DATA SUPPLIED |
───
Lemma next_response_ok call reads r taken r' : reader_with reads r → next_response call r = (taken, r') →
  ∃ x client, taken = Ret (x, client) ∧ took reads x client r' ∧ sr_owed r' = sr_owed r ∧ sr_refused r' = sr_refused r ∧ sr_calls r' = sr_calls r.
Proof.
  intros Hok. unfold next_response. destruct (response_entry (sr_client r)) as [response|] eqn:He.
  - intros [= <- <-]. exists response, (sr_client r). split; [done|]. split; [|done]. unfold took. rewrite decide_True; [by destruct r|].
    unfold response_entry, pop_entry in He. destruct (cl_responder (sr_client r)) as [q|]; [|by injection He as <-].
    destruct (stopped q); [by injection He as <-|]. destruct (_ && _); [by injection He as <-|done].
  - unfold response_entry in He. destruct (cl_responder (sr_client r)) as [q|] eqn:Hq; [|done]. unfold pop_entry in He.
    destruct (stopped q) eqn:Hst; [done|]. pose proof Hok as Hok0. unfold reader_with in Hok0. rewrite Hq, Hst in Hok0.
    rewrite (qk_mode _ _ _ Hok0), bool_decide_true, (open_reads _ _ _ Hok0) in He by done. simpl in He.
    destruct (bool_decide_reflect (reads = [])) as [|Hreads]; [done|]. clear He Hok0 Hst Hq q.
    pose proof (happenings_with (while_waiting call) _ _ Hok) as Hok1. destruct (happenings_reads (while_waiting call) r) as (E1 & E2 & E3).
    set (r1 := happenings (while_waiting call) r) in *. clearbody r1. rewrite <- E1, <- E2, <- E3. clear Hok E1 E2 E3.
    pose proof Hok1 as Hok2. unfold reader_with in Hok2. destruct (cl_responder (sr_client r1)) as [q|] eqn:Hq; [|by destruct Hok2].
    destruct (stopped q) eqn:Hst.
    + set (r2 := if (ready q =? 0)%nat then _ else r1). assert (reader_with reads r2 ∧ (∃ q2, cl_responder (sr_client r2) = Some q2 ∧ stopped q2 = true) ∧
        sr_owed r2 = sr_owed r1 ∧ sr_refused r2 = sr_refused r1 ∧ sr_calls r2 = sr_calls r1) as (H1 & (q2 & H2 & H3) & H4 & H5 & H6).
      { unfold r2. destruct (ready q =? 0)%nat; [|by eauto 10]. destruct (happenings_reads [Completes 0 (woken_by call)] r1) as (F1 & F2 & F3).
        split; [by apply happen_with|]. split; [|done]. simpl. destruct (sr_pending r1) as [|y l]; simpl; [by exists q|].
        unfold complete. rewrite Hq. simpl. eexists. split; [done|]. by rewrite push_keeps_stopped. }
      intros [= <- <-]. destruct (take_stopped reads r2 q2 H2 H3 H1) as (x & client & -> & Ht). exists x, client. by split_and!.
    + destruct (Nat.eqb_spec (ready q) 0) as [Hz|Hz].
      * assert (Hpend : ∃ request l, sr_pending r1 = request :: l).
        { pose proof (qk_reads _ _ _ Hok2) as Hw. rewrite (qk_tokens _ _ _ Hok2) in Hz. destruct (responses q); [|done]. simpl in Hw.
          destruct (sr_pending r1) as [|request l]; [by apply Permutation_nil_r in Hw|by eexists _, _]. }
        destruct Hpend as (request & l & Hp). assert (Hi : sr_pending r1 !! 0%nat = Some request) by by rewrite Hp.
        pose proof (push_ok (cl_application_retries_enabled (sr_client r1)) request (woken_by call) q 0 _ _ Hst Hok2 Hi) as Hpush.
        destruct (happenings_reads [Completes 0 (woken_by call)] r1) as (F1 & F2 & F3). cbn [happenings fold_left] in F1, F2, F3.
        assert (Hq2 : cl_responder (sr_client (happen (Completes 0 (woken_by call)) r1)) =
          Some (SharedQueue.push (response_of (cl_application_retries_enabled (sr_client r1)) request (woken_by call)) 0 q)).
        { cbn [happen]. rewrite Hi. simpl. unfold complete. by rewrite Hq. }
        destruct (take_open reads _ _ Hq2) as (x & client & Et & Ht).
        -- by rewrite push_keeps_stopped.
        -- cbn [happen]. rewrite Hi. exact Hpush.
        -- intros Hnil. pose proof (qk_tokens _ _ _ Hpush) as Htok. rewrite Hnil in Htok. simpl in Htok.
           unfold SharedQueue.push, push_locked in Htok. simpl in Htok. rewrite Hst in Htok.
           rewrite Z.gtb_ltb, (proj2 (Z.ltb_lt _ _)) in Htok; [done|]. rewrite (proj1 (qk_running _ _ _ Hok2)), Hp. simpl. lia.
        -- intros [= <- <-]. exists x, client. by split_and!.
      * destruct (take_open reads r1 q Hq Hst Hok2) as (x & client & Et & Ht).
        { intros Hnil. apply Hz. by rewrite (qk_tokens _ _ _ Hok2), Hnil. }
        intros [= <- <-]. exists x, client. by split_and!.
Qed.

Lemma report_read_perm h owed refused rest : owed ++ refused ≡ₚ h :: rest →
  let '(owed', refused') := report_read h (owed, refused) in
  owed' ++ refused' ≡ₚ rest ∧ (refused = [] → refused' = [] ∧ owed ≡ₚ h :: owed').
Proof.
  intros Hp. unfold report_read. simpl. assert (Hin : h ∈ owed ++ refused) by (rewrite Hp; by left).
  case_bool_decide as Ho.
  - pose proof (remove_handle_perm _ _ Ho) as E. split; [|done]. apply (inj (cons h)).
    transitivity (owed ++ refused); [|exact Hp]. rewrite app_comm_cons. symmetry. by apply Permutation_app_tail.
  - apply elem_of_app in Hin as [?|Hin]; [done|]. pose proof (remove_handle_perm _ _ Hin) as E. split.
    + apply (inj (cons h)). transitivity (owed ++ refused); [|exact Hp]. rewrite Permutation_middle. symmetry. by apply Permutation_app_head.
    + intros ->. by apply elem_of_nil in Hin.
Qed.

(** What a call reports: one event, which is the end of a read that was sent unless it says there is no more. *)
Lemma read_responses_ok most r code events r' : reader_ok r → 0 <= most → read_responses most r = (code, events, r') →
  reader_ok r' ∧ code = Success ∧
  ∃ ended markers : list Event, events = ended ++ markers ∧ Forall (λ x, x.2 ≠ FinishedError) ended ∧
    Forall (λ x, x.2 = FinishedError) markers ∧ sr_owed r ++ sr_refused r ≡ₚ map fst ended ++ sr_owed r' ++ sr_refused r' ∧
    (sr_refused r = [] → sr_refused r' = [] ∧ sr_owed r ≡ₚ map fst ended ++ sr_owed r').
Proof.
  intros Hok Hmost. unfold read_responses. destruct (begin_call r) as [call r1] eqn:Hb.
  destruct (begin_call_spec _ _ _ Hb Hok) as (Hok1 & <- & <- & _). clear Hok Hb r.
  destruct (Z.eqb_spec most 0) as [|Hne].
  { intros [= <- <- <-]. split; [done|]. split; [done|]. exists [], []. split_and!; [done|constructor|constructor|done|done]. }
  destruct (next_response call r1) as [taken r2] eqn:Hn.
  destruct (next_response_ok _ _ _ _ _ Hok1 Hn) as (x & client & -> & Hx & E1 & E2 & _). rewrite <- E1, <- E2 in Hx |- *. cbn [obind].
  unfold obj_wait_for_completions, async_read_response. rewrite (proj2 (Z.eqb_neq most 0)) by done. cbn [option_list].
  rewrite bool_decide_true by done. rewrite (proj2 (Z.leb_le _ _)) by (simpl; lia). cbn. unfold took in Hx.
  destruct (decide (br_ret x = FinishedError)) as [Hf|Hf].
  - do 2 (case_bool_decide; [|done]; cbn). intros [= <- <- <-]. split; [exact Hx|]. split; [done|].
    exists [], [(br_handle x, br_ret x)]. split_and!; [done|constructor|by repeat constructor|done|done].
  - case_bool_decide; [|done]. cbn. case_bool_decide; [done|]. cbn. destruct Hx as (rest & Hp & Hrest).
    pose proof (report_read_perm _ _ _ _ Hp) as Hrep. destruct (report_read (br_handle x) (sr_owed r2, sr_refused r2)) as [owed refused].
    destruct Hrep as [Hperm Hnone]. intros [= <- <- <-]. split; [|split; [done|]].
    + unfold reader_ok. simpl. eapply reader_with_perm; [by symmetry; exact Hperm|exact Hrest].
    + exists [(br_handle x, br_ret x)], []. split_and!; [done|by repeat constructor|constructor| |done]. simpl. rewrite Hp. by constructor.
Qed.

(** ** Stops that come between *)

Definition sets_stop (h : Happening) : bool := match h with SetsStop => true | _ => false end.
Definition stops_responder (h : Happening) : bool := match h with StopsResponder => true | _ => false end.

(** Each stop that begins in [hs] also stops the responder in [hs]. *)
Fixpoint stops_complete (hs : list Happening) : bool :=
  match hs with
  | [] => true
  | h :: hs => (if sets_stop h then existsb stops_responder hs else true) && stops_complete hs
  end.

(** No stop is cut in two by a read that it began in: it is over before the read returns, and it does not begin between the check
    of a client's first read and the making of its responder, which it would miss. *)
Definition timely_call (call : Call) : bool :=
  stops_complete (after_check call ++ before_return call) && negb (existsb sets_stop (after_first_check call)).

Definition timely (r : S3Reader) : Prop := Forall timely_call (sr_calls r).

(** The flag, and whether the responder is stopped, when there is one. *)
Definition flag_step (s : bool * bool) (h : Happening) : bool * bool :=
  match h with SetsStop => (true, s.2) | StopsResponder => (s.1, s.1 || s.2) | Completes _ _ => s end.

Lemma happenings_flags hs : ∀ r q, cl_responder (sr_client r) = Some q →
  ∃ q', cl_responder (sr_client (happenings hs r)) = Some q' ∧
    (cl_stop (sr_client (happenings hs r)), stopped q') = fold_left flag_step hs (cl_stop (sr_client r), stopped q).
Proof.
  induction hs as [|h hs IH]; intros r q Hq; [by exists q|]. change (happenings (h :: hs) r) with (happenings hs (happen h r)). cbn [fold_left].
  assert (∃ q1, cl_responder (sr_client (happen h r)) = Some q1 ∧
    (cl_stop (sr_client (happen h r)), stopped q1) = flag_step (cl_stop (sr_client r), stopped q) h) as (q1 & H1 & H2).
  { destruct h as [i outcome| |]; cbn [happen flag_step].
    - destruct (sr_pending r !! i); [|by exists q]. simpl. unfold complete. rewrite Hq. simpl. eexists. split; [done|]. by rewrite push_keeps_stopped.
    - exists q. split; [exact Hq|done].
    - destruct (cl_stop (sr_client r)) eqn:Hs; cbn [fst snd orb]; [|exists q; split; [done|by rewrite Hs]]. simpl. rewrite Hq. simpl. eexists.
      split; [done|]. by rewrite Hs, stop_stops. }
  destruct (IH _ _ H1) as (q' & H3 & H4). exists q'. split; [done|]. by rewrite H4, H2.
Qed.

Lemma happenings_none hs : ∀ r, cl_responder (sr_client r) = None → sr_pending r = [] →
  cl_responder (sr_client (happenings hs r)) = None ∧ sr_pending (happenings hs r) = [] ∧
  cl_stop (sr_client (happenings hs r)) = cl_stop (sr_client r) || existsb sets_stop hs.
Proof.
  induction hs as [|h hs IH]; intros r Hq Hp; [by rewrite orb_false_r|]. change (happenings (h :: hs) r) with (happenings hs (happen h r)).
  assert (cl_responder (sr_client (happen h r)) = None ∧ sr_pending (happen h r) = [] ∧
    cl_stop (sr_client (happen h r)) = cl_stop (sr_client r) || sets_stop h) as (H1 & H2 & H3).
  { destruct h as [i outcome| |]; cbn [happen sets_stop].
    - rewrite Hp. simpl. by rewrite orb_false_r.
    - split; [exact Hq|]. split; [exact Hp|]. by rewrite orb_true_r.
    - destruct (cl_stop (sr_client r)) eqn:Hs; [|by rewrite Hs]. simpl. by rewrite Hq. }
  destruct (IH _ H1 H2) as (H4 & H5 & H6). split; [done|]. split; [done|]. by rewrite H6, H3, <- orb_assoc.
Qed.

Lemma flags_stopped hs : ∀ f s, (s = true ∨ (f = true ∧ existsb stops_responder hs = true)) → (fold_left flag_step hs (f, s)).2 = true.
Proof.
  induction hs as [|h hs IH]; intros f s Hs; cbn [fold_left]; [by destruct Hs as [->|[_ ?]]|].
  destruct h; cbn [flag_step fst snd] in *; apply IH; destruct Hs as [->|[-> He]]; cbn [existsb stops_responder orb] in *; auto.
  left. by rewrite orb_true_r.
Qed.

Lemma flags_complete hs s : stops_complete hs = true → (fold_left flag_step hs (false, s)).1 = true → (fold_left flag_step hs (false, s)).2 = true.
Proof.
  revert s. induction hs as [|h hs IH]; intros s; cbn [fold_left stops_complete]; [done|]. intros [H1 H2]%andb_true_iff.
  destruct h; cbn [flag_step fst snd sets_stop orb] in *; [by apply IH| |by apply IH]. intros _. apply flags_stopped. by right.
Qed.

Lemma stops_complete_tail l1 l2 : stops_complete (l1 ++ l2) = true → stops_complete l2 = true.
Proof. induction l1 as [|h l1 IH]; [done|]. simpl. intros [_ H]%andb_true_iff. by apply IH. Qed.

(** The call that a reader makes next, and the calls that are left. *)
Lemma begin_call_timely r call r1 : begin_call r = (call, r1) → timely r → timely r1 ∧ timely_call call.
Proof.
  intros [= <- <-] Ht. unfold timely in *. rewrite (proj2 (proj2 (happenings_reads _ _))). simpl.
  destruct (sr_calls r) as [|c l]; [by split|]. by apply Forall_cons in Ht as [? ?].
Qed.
───
EXERCISE | Please output the lines of the listing above that fall in the stretch from the one with "destruct (decide (br_ret" through the one with "exists [], [(br_handle", exactly and only those.

SOLUTION FOR THIS PROBLEM |
  destruct (decide (br_ret x = FinishedError)) as [Hf|Hf].
  - do 2 (case_bool_decide; [|done]; cbn). intros [= <- <- <-]. split; [exact Hx|]. split; [done|].
    exists [], [(br_handle x, br_ret x)]. split_and!; [done|constructor|by repeat constructor|done|done].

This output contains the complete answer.